The flashing mirror alerted the outposts to the west, and Tamman heard branahlks whistle behind his hill as their holders got them ready, but it was only a distant background. His attention was on the advancing company of Temple Guard cavalry, and his eyes slipped into telescopic mode.

They looked tired, and little wonder. Lord Marshal Rokas had moved fast once he started. The logistic capabilities of Pardalian armies amazed Tamman; he’d expected something like Earth’s pike-and-musket era, but Pardal had nioharqs. The huge, tusked critters—they reminded him of elephant-sized hogs—could eat almost anything, which made forage far less of a problem than it had been for horse-powered armies, and their sustained speed was astonishing. True, their low top speed made them useless as cavalry, but they let Pardalians move artillery, rations, tents, portable forges, and mobile kitchens at a rate which would have turned Gustavus Adolphus green with envy.
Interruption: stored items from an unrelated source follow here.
Lemma multibloom_reset_run bl f :
  wf bl -> 0 <= f < Z.of_nat (length (filters bl)) ->
  exists bl', multibloom_reset bl f = Some bl' /\ wf bl' /\
    bits bl' = bits bl /\ hashes bl' = hashes bl /\
    length (filters bl') = length (filters bl) /\
    (forall x, ~ bit_set (filter_at bl' f) x) /\
    (forall g, g <> f -> filter_at bl' g = filter_at bl g).
Proof.
  intros [Hb Hh Hf Hby] Hi. destruct (rd_is_Some (filters bl) f Hi) as [fl Hfl].
  unfold multibloom_reset, filter_at. rewrite Hfl. cbn [mbind option_bind].
  assert (Hfl' : filters bl !! Z.to_nat f = Some fl) by (unfold rd in Hfl; by case_match).
  pose proof (Forall_lookup_1 _ _ _ _ Hby Hfl') as Hlen. cbn beta in Hlen.
  destruct (Forall_lookup_1 _ _ _ _ Hf Hfl') as [_ Hsz].
  set (z := replicate (Z.to_nat (bytes_ bl)) 0).
  assert (Hz : length z = length fl) by (unfold z; rewrite length_replicate; lia).
  rewrite wr_n_in by lia. change (Z.to_nat 0) with 0%nat. cbn [mbind option_bind].
  rewrite take_0, app_nil_l, Nat.add_0_l, Hz, drop_all, app_nil_r.
  pose proof (wr_in (filters bl) f z Hi) as Hw. rewrite Hw. cbn [mbind option_bind].
  eexists. split; [done|]. split.
  { split; cbn [bits hashes filters bytes_]; try done; apply Forall_insert; try done.
    - split; [|lia]. by apply Forall_replicate.
    - lia. }
  split_and!; try done; cbn [filters].
  - by rewrite length_insert.
  - intros x. rewrite (rd_wr_eq _ _ _ _ Hw). apply bit_set_zero.
  - intros g Hg. by rewrite (rd_wr_ne _ _ _ _ _ Hw) by done.
Qed.

(** Sequences of operations on the filters. *)
Inductive op :=
| OpCheck (f a b : Z)
| OpReset (f : Z).

Definition run_op (bl : multibloom) (o : op) : option multibloom :=
  match o with
  | OpCheck f a b => fst <$> multibloom_check bl f a b
  | OpReset f => multibloom_reset bl f
  end.

Fixpoint run_ops (bl : multibloom) (os : list op) : option multibloom :=
  match os with
  | [] => Some bl
  | o :: os => bl ← run_op bl o; run_ops bl os
  end.

Definition op_filter (o : op) : Z := match o with OpCheck f _ _ => f | OpReset f => f end.
Definition keeps (f : Z) (o : op) : Prop := o <> OpReset f.

Definition same_shape (bl bl' : multibloom) : Prop :=
  bits bl' = bits bl /\ hashes bl' = hashes bl /\ length (filters bl') = length (filters bl).

Lemma run_op_keeps bl o f :
  wf bl -> 0 <= op_filter o < Z.of_nat (length (filters bl)) -> keeps f o ->
  exists bl', run_op bl o = Some bl' /\ wf bl' /\ same_shape bl bl' /\
    forall x, bit_set (filter_at bl f) x -> bit_set (filter_at bl' f) x.
Proof.
  intros Hwf Hi Hk. destruct o as [g a b|g]; cbn [run_op op_filter] in *.
  - destruct (multibloom_check_run bl g a b Hwf Hi)
      as (bl' & r & -> & Hwf' & ? & ? & ? & Hset & Hoth & _).
    exists bl'. split_and!; try done. intros x Hx. destruct (Z.eq_dec f g) as [->|].
    + apply Hset. by left.
    + by rewrite Hoth.
  - destruct (multibloom_reset_run bl g Hwf Hi) as (bl' & -> & Hwf' & ? & ? & ? & _ & Hoth).
    exists bl'. split_and!; try done. intros x Hx. rewrite Hoth; [done|].
    intros ->. by apply Hk.
Qed.
(* ===== verification/Internal.v ===== *)
(** * The server's own statistics ([src/internal_sampler.c], [src/server.h])

    Counters that the samplers increment and the sampling of the server's own
    metric takes.  A counter is accessed by atomic operations only, so a step
    of the model is one such operation. *)

From stdpp Require Import sets.
From S2P Require Import Prelude Value Metric.
Import Metric.

Module Internal.

(** The [uint32_t] fields of [live] and [sample]. *)
Inductive stat :=
| metrics | errors | unique_keys
| secure_failed | secure_from_future | secure_delayed | secure_replayed.

#[export] Instance stat_eq_dec : EqDecision stat.
Proof. solve_decision. Defined.

Definition counters : Type := stat -> Z.

Definition upd (c : counters) (f : stat) (v : Z) : counters :=
  fun g => if decide (g = f) then v else c g.

Record brubeck_internal_stats := {
  sample_freq : Z;
  live : counters;
  sample : counters;
}.

(** [brubeck_stats_inc]. *)
Definition brubeck_stats_inc (s : brubeck_internal_stats) (f : stat) : brubeck_internal_stats :=
  {| sample_freq := sample_freq s; live := upd (live s) f (u32 (live s f + 1));
     sample := sample s |}.

(** The body of a [WITH_SUFFIX] block: take the live value ([unique_keys] is
    only read) and keep it in [sample]. *)
Definition take_stat (s : brubeck_internal_stats) (f : stat) : brubeck_internal_stats * Z :=
  let value := live s f in
  ({| sample_freq := sample_freq s;
      live := match f with unique_keys => live s | _ => upd (live s) f 0 end;
      sample := upd (sample s) f value |}, value).

Definition INTERNAL_LONGEST_KEY : string := ".secure.from_future".

Definition internal_blocks : list (string * stat) :=
  [(".metrics", metrics); (".errors", errors); (".unique_keys", unique_keys);
   (".secure.failed", secure_failed); (".secure.from_future", secure_from_future);
   (".secure.delayed", secure_delayed); (".secure.replayed", secure_replayed)]%string.

Fixpoint run_blocks (s : brubeck_internal_stats) (buf : list Z) (klen : Z)
    (l : list (string * stat)) : option (brubeck_internal_stats * list emission) :=
  match l with
  | [] => Some (s, [])
  | (suffix, f) :: l =>
      buf ← with_suffix buf klen suffix;
      let '(s, value) := take_stat s f in
      k ← cstr buf;
      '(s, es) ← run_blocks s buf klen l;
      Some (s, (k, F64 value) :: es)
  end.

(** [metric->as.other] points to the server's statistics once
    [brubeck_internal__init] has set it. *)
Definition brubeck_internal__sample (s : brubeck_internal_stats) (m : brubeck_metric) (junk : Z)
    : option (brubeck_internal_stats * brubeck_metric * list emission) :=
  match as_ m with
  | As_other true =>
      buf ← suffix_buffer m INTERNAL_LONGEST_KEY junk;
      '(s, es) ← run_blocks s buf (key_len m) internal_blocks;
      Some (s, set_expire m BRUBECK_EXPIRE_ACTIVE, es)
  | _ => None
  end.

(** ** One sampling *)

Lemma run_blocks_spec k l : forall s rest,
  nul_free k -> NoDup l.*2 ->
  Forall (fun sf => suffix_ok (length rest) sf.1 = true) l ->
  exists s', run_blocks s (k ++ rest) (Z.of_nat (length k)) l =
      Some (s', (fun sf : string * stat => (k ++ bytes sf.1, F64 (live s sf.2))) <$> l) /\
    sample_freq s' = sample_freq s /\
    (forall f, sample s' f = if decide (f ∈ l.*2) then live s f else sample s f) /\
    (forall f, live s' f =
       if decide (f ∈ l.*2 /\ f <> unique_keys) then 0 else live s f).
Proof.
  induction l as [|[sf f] l IH]; intros s rest Hk Hnd Hl; cbn [run_blocks].
  - exists s. split_and!; try done; intros f; by rewrite decide_False by set_solver.
  - apply Forall_cons_iff in Hl as [Hs Hl]. cbn [fst] in Hs. rewrite fmap_cons in Hnd.
    apply list.NoDup_cons in Hnd as [Hni Hnd]. cbn [snd] in Hni.
    unfold suffix_ok in Hs. apply andb_true_iff in Hs as [Hlen%Nat.ltb_lt Hn%bytes_nul_free].
    unfold with_suffix. rewrite wr_n_app by (rewrite length_app; simpl; lia).
    cbn [mbind option_bind]. destruct (take_stat s f) as [s1 v] eqn:Et.
    rewrite <- app_assoc. cbn [app]. rewrite app_assoc, cstr_app by by apply Forall_app.
    cbn [mbind option_bind]. rewrite <- app_assoc.
    edestruct (IH s1) as (s' & E & Hf & Hsm & Hlv); [done|done| |].
    2: rewrite E; cbn [mbind option_bind].
    { rewrite length_app. cbn [length]. rewrite length_drop, length_app. cbn [length].
      replace (length (bytes sf) + S (length rest - (length (bytes sf) + 1)))%nat
        with (length rest) by lia. done. }
    unfold take_stat in Et. injection Et as <- <-. cbn [live sample sample_freq] in *.
    assert (Hlive : forall g, g <> f ->
      (match f with unique_keys => live s | _ => upd (live s) f 0 end) g = live s g).
    { intros g Hg. unfold upd. destruct f; rewrite ?decide_False by done; done. }
    exists s'. split_and!.
    + do 2 f_equal. rewrite fmap_cons. f_equal. apply list_fmap_ext. intros i [sg g] Hg. cbn [fst snd].
      rewrite Hlive; [done|]. intros ->. apply Hni, list_elem_of_fmap. exists (sg, f).
      split; [done|]. by eapply list_elem_of_lookup_2.
    + done.
    + intros g. rewrite Hsm. unfold upd. rewrite fmap_cons. cbn [snd].
      destruct (decide (g = f)) as [->|Hg].
      * rewrite (decide_False (P := f ∈ l.*2)) by done. rewrite decide_True by set_solver. done.
      * rewrite Hlive by done. apply decide_ext. set_solver.
    + intros g. rewrite Hlv. rewrite fmap_cons. cbn [snd].
      destruct (decide (g = f)) as [->|Hg].
      * rewrite (decide_False (P := f ∈ l.*2 /\ _)) by tauto. unfold upd.
        destruct f; rewrite ?decide_True by (split; [set_solver|done] || done); try done.
      * rewrite Hlive by done. apply decide_ext. set_solver.
Qed.

Lemma all_stats f : f ∈ internal_blocks.*2.
Proof. destruct f; set_solver. Qed.

Lemma internal_sample_run (s : brubeck_internal_stats) (m : brubeck_metric) (junk : Z)
  (Hk : key_wf m) (Has : as_ m = As_other true) :
  exists s', brubeck_internal__sample s m junk =
      Some (s', set_expire m BRUBECK_EXPIRE_ACTIVE,
            (fun sf : string * stat => (key m ++ bytes sf.1, F64 (live s sf.2)))
              <$> internal_blocks) /\
    (forall f, sample s' f = live s f) /\
    (forall f, live s' f = if decide (f = unique_keys) then live s f else 0).
Proof.
  unfold brubeck_internal__sample. rewrite Has, (suffix_buffer_spec m _ junk Hk).
  cbn [mbind option_bind]. rewrite (proj2 Hk).
  edestruct (run_blocks_spec (key m) internal_blocks s
    (replicate (length (bytes INTERNAL_LONGEST_KEY) + 1) junk)) as (s' & -> & _ & Hs & Hl).
  - apply Hk.
  - by apply (bool_decide_eq_true_1 (NoDup internal_blocks.*2)).
  - repeat constructor.
  - cbn [mbind option_bind]. eexists. split; [done|]. split.
    + intros f. by rewrite Hs, decide_True by apply all_stats.
    + intros f. rewrite Hl. pose proof (all_stats f). repeat case_decide; tauto.
Qed.

(** Sampling the server's own metric reports every live counter under the
    server's name, keeps the values reported in [sample], resets every counter
    but the number of unique keys, and keeps the metric from expiring.  The
    stack buffer of the suffixed keys never overflows. *)
Theorem internal_sample_reports (s : brubeck_internal_stats) (m : brubeck_metric) (junk : Z)
  (Hk : key_wf m) (Has : as_ m = As_other true) :
  exists s', brubeck_internal__sample s m junk =
      Some (s', set_expire m BRUBECK_EXPIRE_ACTIVE,
            (fun sf : string * stat => (key m ++ bytes sf.1, F64 (live s sf.2)))
              <$> internal_blocks) /\
    (forall f, sample s' f = live s f) /\
    (forall f, live s' f = if decide (f = unique_keys) then live s f else 0).
Proof. by eapply internal_sample_run. Qed.

Definition demo_stats : brubeck_internal_stats :=
  {| sample_freq := 10; live := upd (upd (fun _ => 0) metrics 1200) unique_keys 7;
     sample := fun _ => 3 |}.

Definition demo_internal : brubeck_metric :=
  set_as (new_metric (bytes "brubeck") BRUBECK_MT_INTERNAL_STATS) (As_other true).

Lemma internal_sample_reports_witness :
  exists s', brubeck_internal__sample demo_stats demo_internal 88 =
      Some (s', demo_internal,
            [(bytes "brubeck.metrics", F64 1200); (bytes "brubeck.errors", F64 0);
             (bytes "brubeck.unique_keys", F64 7); (bytes "brubeck.secure.failed", F64 0);
             (bytes "brubeck.secure.from_future", F64 0); (bytes "brubeck.secure.delayed", F64 0);
             (bytes "brubeck.secure.replayed", F64 0)]) /\
    (forall f, sample s' f = live demo_stats f) /\
    (forall f, live s' f = if decide (f = unique_keys) then live demo_stats f else 0).
Proof.
  apply (internal_sample_reports demo_stats demo_internal 88); [|reflexivity].
  split; [by apply bytes_nul_free|reflexivity].
Defined.

(** ** Interleavings with the samplers

    The worker threads increment the live counters while the backend's thread
    samples: any order of atomic operations. *)

Inductive event :=
| Inc (f : stat)
| Take (f : stat).

(** The events of a sampling are the [Take]s of its blocks. *)
Definition step (s : brubeck_internal_stats) (e : event) : brubeck_internal_stats * list (stat * Z) :=
  match e with
  | Inc f => (brubeck_stats_inc s f, [])
  | Take f => let '(s, v) := take_stat s f in (s, [(f, v)])
  end.

Fixpoint steps (s : brubeck_internal_stats) (es : list event)
    : brubeck_internal_stats * list (stat * Z) :=
  match es with
  | [] => (s, [])
  | e :: es => let '(s, r) := step s e in let '(s, rs) := steps s es in (s, r ++ rs)
  end.

Definition incs (f : stat) (es : list event) : Z :=
  foldr (fun e n => match e with
                    | Inc g => if decide (g = f) then n + 1 else n
                    | Take _ => n
                    end) 0 es.

Definition reported (f : stat) (rs : list (stat * Z)) : Z :=
  foldr (fun r n => if decide (r.1 = f) then r.2 + n else n) 0 rs.

Lemma reported_app f r1 r2 : reported f (r1 ++ r2) = reported f r1 + reported f r2.
Proof.
  induction r1 as [|[g v] r1 IH]; [done|]. cbn [app reported foldr] in *.
  change (foldr _ 0 (r1 ++ r2)) with (reported f (r1 ++ r2)) in *.
  change (foldr _ 0 r1) with (reported f r1) in *. rewrite IH. cbn [fst snd]. case_decide; lia.
Qed.

Lemma upd_eq c f v : upd c f v f = v.
Proof. unfold upd. by rewrite decide_True. Qed.

Lemma upd_ne c f g v : g <> f -> upd c f v g = c g.
Proof. intros. unfold upd. by rewrite decide_False. Qed.

(** One step, as integers: an increment wraps, a take moves the value from the
    counter to the report. *)
Lemma step_live f s e :
  f <> unique_keys ->
  let '(s', r) := step s e in
  live s' f = live s f /\ reported f r = 0 /\ incs f [e] = 0 \/
  live s' f = u32 (live s f + 1) /\ reported f r = 0 /\ incs f [e] = 1 \/
  live s' f = 0 /\ reported f r = live s f /\ incs f [e] = 0.
Proof.
  intros Hf. destruct e as [g|g]; cbn [step].
  - cbn [brubeck_stats_inc live reported foldr incs]. destruct (decide (g = f)) as [->|].
    + right. left. by rewrite upd_eq.
    + left. by rewrite upd_ne.
  - cbn [take_stat live reported foldr fst snd incs]. destruct (decide (g = f)) as [->|].
    + right. right. destruct f; try done; rewrite upd_eq, Z.add_0_r; done.
    + left. destruct g; rewrite ?upd_ne by done; done.
Qed.

Lemma incs_cons f e es : incs f (e :: es) = incs f [e] + incs f es.
Proof. unfold incs. cbn [foldr]. destruct e; [case_decide|]; lia. Qed.

Lemma incs_nonneg f es : 0 <= incs f es.
Proof.
  induction es as [|e es IH]; [done|]. rewrite incs_cons. destruct e; cbn [incs foldr] in *;
    [case_decide|]; lia.
Qed.

Lemma steps_conserve f es : f <> unique_keys -> forall s s' rs,
  fits 32 (live s f) -> steps s es = (s', rs) ->
  wrap 32 (live s' f + reported f rs) = wrap 32 (live s f + incs f es) /\
  (live s f + incs f es < 2 ^ 32 -> live s' f + reported f rs = live s f + incs f es).
Proof.
  intros Hf. induction es as [|e es IH]; intros s s' rs Hfit; cbn [steps].
  - intros [= <- <-]. split; done.
  - pose proof (step_live f s e Hf) as H1. destruct (step s e) as [s1 r1].
    destruct (steps s1 es) as [s2 rs2] eqn:E2. intros [= <- <-].
    assert (Hfit1 : fits 32 (live s1 f)).
    { destruct H1 as [(-> & _)|[(-> & _)|(-> & _)]]; [done|by apply wrap_fits|done]. }
    destruct (IH s1 s2 rs2 Hfit1 E2) as [Hw Hx]. rewrite reported_app, incs_cons.
    pose proof (incs_nonneg f es). unfold fits in Hfit.
    split.
    + rewrite (Z.add_comm (reported f r1)), Z.add_assoc, <- wrap_add_l, Hw, wrap_add_l.
      destruct H1 as [(-> & -> & ->)|[(-> & -> & ->)|(-> & -> & ->)]].
      * f_equal. lia.
      * rewrite Z.add_0_r, wrap_add_l. f_equal. lia.
      * f_equal. lia.
    + intros Hb. destruct H1 as [(E & -> & Ei)|[(E & -> & Ei)|(E & -> & Ei)]];
        rewrite Ei in Hb |- *; rewrite E in Hx; rewrite ?wrap_small in Hx by (unfold fits; lia); lia.
Qed.

(** C30: no event is lost or reported twice, however the increments of the
    worker threads interleave with samplings: what has been reported of a
    counter plus what is still live equals what was live before plus the
    increments; exactly while the total stays below 2^32, and modulo 2^32 in
    any case. *)
Theorem internal_counts_conserved (f : stat) (s s' : brubeck_internal_stats) (es : list event)
  (rs : list (stat * Z))
  (Hf : f <> unique_keys) (Hs : fits 32 (live s f)) (Hrun : steps s es = (s', rs)) :
  wrap 32 (live s' f + reported f rs) = wrap 32 (live s f + incs f es) /\
  (live s f + incs f es < 2 ^ 32 -> live s' f + reported f rs = live s f + incs f es).
Proof. by apply steps_conserve. Qed.

Lemma internal_counts_conserved_witness :
  let es := [Inc metrics; Take metrics; Inc metrics; Inc errors; Inc metrics] in
  let s' := fst (steps demo_stats es) in
  wrap 32 (live s' metrics + 1201) = wrap 32 (live demo_stats metrics + 3) /\
  (live demo_stats metrics + 3 < 2 ^ 32 -> live s' metrics + 1201 = live demo_stats metrics + 3).
Proof.
  apply (internal_counts_conserved metrics demo_stats
           (fst (steps demo_stats [Inc metrics; Take metrics; Inc metrics; Inc errors; Inc metrics]))
           [Inc metrics; Take metrics; Inc metrics; Inc errors; Inc metrics]
           [(metrics, 1201)]); [done|done|reflexivity].
Defined.

End Internal.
Even so, Rokas’s troops had to be feeling the pace. Sean had sealed the borders, and the Temple didn’t know diddly about their deployment—their remotes couldn’t penetrate the Temple itself, but they’d eavesdropped on enough of Rokas’s field conferences to prove that. Yet the lord marshal had made a pretty fair estimate of their maximum possible strength, and he wasn’t worrying about subtle maneuvers. He was going to throw enough bodies at them to plow them under and bull right through … he thought.

Tamman’s smile was evil as he watched the scouts advance. They might be tired, but they seemed alert. Unfortunately for them, however, they were watching for threats inside the range they “knew” Pardalian weapons had.